Problem description: Lines below that include "left" are the answer; copy each one.

Supplied entries:
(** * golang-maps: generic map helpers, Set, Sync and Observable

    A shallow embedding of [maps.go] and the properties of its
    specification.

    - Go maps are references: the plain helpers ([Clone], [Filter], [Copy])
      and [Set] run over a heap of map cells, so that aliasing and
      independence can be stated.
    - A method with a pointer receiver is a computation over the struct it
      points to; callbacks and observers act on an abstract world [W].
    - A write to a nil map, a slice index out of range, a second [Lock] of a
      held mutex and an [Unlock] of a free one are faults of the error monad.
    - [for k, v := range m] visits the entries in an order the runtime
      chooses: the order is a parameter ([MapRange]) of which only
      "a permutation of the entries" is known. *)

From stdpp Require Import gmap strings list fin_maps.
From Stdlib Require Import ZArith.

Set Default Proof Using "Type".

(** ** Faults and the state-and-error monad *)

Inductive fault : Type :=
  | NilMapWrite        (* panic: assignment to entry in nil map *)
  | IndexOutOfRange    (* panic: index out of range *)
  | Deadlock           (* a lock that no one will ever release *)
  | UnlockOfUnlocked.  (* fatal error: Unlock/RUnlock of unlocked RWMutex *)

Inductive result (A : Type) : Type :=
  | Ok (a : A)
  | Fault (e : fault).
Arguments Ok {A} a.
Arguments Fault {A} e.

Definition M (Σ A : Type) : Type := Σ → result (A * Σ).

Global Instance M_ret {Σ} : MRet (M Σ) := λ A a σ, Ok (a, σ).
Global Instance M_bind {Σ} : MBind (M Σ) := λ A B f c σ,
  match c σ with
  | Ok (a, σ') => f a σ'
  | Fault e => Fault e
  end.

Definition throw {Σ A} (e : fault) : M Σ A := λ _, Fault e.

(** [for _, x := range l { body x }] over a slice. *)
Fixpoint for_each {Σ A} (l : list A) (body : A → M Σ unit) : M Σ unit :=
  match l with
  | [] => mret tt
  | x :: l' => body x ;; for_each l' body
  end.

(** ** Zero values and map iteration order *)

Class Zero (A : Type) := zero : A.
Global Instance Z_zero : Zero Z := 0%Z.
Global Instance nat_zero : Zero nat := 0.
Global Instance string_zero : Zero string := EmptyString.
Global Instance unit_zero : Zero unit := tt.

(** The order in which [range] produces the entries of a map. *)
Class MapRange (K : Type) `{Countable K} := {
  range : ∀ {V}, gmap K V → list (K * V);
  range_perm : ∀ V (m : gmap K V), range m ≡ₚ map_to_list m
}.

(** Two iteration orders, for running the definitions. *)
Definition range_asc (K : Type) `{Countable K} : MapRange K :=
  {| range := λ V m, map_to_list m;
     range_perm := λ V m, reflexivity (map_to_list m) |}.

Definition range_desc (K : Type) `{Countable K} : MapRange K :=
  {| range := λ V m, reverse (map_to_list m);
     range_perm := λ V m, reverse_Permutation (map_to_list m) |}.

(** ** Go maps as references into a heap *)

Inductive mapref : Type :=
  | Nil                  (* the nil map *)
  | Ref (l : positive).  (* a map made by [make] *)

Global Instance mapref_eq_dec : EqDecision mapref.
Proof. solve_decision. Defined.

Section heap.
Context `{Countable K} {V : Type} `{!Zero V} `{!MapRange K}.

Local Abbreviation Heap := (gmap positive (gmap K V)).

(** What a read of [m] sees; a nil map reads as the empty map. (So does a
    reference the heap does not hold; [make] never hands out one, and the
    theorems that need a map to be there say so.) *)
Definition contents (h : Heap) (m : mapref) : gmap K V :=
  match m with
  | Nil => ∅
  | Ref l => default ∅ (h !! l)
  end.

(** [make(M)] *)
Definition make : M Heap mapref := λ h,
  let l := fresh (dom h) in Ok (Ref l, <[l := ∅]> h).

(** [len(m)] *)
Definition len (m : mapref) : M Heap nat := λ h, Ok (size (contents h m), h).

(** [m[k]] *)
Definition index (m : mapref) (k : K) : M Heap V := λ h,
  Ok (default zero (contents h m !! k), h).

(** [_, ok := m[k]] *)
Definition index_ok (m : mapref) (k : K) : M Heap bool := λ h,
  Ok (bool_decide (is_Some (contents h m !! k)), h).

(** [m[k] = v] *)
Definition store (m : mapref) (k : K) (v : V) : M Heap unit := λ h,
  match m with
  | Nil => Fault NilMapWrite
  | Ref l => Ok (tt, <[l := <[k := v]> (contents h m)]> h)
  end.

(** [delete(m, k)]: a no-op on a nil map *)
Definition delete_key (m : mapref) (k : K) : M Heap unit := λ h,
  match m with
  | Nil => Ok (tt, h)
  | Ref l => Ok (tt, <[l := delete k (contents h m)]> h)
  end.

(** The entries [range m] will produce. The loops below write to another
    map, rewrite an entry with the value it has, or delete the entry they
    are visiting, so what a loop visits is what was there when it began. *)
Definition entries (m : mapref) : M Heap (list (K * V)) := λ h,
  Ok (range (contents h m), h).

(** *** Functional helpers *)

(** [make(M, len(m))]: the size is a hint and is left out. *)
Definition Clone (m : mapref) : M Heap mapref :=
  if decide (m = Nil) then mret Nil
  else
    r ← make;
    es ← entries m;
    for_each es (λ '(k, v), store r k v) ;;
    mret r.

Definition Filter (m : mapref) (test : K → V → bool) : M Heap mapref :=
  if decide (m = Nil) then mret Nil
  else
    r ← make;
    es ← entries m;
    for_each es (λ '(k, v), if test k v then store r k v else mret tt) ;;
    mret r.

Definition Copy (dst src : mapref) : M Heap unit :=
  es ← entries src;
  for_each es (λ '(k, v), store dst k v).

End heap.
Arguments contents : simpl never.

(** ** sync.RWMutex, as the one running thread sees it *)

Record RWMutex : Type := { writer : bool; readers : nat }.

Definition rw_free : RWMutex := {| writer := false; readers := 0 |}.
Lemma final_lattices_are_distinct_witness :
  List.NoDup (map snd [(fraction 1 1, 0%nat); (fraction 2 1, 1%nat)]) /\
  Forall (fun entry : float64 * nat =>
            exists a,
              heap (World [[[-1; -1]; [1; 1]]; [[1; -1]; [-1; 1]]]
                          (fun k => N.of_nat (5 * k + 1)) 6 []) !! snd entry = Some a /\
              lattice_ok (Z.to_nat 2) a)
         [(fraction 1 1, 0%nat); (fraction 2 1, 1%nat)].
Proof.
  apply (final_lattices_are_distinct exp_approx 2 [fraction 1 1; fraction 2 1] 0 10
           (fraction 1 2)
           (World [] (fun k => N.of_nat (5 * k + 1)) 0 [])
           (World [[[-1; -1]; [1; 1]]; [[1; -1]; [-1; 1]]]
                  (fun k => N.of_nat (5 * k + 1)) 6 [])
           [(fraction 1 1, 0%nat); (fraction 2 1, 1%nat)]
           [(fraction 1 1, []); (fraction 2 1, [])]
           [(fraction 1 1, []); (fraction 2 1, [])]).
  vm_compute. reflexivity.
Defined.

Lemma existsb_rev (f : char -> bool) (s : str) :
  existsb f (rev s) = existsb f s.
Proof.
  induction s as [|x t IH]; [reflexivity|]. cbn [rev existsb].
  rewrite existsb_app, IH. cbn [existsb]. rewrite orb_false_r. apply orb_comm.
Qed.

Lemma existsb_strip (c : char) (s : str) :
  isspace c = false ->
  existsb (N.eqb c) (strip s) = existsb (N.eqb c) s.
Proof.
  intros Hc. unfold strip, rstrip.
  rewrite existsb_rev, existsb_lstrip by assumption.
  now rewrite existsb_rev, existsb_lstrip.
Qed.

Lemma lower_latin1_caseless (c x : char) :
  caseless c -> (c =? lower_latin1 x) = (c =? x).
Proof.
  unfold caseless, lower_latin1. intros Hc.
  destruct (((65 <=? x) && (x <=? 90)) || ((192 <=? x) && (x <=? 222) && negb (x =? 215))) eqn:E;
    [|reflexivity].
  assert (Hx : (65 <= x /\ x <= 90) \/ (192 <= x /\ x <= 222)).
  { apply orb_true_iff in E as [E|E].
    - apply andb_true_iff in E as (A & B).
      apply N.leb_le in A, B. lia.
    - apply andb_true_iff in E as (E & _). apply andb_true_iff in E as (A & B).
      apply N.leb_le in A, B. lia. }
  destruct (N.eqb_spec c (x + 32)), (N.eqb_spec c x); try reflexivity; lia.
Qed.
---
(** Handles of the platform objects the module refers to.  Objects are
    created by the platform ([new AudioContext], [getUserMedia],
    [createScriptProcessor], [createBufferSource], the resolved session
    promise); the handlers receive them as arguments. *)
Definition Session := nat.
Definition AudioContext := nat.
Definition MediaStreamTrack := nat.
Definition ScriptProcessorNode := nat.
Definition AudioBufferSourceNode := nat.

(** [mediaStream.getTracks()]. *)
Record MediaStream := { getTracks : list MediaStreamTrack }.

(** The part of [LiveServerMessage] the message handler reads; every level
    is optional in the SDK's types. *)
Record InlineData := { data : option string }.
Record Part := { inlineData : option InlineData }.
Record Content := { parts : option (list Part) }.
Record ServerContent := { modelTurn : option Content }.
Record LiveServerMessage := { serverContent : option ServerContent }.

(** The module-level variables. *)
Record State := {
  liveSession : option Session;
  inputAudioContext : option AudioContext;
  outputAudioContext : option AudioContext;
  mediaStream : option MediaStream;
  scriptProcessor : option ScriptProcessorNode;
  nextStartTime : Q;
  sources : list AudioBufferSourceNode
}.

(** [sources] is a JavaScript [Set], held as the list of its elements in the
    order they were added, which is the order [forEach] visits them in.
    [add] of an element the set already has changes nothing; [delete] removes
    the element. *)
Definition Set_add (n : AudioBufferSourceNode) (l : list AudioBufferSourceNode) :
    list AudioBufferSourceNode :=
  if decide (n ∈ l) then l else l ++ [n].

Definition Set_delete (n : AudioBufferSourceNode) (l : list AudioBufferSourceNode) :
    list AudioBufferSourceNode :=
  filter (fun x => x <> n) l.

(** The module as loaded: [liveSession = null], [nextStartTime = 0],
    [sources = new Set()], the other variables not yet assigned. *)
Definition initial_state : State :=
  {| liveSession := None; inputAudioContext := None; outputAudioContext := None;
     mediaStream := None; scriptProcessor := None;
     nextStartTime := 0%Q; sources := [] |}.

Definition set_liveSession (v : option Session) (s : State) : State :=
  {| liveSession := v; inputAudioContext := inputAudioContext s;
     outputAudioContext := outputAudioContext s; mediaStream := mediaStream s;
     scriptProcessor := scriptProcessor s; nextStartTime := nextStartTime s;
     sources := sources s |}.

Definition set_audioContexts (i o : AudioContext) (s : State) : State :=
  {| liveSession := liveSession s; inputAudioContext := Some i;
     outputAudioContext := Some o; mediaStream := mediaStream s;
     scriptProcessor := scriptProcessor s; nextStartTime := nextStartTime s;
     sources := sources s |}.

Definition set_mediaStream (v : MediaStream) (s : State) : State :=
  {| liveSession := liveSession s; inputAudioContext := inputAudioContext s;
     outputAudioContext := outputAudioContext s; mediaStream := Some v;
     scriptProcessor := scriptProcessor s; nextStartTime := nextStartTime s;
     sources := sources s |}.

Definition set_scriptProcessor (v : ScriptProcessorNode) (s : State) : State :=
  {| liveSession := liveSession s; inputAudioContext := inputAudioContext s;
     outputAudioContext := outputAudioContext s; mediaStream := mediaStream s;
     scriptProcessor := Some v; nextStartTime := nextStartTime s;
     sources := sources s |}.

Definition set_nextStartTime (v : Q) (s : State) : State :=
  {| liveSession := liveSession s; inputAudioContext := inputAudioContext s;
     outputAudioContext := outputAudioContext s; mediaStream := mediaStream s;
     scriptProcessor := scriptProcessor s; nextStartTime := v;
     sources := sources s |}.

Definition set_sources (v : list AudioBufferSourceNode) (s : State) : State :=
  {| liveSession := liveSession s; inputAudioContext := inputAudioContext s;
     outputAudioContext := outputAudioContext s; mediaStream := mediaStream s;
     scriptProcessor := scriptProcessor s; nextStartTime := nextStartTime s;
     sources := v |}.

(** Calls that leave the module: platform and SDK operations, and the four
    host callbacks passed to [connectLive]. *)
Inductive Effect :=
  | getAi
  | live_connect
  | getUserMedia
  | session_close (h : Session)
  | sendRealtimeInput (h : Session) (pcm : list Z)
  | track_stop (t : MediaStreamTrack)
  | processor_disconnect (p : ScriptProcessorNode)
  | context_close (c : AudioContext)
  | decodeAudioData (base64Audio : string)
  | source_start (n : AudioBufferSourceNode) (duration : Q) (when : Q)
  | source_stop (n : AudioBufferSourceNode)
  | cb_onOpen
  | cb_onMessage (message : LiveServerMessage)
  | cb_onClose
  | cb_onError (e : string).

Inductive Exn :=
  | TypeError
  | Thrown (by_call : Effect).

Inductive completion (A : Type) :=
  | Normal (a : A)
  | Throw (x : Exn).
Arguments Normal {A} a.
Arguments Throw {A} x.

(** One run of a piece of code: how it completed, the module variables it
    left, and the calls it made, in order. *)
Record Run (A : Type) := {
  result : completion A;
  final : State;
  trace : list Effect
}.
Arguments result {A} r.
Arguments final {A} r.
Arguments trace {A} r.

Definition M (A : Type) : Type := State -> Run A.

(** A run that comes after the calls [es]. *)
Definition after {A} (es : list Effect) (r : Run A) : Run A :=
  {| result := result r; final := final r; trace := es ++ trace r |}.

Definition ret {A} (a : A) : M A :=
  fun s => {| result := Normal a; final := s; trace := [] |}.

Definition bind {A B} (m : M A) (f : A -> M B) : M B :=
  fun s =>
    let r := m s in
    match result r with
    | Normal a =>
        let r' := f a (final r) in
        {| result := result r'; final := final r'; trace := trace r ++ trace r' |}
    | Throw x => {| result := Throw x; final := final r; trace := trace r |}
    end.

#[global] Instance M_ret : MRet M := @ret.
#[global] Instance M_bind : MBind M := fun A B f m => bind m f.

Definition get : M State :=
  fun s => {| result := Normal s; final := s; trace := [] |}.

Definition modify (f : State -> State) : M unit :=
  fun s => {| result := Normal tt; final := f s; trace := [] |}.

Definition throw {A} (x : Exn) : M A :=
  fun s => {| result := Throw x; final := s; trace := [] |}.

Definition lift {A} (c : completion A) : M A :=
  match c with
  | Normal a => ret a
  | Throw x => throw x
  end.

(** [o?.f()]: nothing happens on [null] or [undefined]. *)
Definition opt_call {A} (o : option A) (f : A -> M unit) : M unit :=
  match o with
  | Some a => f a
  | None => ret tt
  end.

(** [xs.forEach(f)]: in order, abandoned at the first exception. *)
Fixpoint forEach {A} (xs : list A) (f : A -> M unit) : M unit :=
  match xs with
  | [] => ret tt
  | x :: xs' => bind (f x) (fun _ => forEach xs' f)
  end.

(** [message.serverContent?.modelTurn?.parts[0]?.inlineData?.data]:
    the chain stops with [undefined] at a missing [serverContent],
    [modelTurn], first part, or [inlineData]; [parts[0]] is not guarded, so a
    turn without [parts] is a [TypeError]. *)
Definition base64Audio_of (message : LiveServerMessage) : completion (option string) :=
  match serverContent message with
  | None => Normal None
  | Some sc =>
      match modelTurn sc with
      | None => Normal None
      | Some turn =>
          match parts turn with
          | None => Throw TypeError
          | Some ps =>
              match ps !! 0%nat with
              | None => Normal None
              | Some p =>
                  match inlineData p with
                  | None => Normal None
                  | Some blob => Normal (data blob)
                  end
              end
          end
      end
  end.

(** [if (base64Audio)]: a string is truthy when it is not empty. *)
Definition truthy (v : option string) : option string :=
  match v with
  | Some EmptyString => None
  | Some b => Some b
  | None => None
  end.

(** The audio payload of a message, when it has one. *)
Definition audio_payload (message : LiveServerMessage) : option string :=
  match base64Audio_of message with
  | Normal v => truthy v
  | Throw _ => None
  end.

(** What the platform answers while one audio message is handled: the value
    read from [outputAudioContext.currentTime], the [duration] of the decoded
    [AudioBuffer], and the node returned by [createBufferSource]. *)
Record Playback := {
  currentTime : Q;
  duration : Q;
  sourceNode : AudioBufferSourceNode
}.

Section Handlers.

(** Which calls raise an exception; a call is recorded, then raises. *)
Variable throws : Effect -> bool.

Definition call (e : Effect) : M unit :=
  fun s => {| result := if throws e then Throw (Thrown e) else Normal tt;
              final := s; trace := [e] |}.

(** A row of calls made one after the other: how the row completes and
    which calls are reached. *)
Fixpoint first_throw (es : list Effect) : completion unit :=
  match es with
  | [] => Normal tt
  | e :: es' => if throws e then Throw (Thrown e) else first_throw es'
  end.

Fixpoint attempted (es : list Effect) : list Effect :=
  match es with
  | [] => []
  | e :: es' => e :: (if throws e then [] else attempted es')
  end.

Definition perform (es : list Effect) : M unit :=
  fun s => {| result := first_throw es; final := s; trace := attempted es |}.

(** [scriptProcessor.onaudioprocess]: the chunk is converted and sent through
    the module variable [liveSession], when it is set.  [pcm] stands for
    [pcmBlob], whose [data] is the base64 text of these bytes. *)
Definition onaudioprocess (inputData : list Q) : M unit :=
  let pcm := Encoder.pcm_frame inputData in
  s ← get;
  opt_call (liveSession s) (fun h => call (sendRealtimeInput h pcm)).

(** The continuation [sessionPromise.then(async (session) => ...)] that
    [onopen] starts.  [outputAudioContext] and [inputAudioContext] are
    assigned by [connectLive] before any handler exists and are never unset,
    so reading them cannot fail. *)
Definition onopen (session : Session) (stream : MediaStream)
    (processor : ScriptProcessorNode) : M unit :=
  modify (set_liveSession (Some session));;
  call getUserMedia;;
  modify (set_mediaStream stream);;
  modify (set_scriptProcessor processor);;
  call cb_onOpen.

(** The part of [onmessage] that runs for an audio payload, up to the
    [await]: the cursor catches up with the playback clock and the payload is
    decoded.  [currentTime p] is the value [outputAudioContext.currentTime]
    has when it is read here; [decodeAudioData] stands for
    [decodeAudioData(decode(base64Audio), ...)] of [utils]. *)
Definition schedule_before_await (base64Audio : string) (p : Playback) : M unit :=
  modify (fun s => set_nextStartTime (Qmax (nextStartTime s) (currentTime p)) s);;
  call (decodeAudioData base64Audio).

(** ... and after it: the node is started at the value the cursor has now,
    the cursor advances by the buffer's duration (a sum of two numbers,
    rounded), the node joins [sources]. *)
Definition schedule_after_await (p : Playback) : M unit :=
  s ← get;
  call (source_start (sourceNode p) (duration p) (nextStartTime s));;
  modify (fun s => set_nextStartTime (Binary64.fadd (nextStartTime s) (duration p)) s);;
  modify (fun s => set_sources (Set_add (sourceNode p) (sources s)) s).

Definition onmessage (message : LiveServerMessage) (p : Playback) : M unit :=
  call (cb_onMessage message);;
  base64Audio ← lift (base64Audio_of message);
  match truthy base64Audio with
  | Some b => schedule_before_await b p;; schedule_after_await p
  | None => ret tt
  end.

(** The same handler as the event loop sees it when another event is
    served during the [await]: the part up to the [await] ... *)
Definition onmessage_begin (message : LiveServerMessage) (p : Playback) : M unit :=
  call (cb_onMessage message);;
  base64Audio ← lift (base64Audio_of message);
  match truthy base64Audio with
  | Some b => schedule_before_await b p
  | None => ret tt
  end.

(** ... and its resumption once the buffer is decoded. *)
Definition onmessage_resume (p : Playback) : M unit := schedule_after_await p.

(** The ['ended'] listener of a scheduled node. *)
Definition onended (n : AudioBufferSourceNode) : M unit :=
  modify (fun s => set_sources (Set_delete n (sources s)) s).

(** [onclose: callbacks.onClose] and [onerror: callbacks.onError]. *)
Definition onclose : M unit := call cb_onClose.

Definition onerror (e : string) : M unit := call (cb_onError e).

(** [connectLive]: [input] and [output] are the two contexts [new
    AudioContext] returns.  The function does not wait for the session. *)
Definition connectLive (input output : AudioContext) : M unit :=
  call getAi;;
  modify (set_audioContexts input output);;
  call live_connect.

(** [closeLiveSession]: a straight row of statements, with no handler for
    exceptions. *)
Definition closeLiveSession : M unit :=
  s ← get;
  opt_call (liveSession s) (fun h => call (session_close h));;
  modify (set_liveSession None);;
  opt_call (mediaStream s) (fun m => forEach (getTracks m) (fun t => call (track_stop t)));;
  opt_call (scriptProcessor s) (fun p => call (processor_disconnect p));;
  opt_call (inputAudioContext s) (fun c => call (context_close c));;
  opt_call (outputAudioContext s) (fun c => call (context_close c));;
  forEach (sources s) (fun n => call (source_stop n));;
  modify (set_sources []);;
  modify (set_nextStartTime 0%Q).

Written answer:
(** [make(M, len(m))]: the size is a hint and is left out. *)
    left, and the calls it made, in order. *)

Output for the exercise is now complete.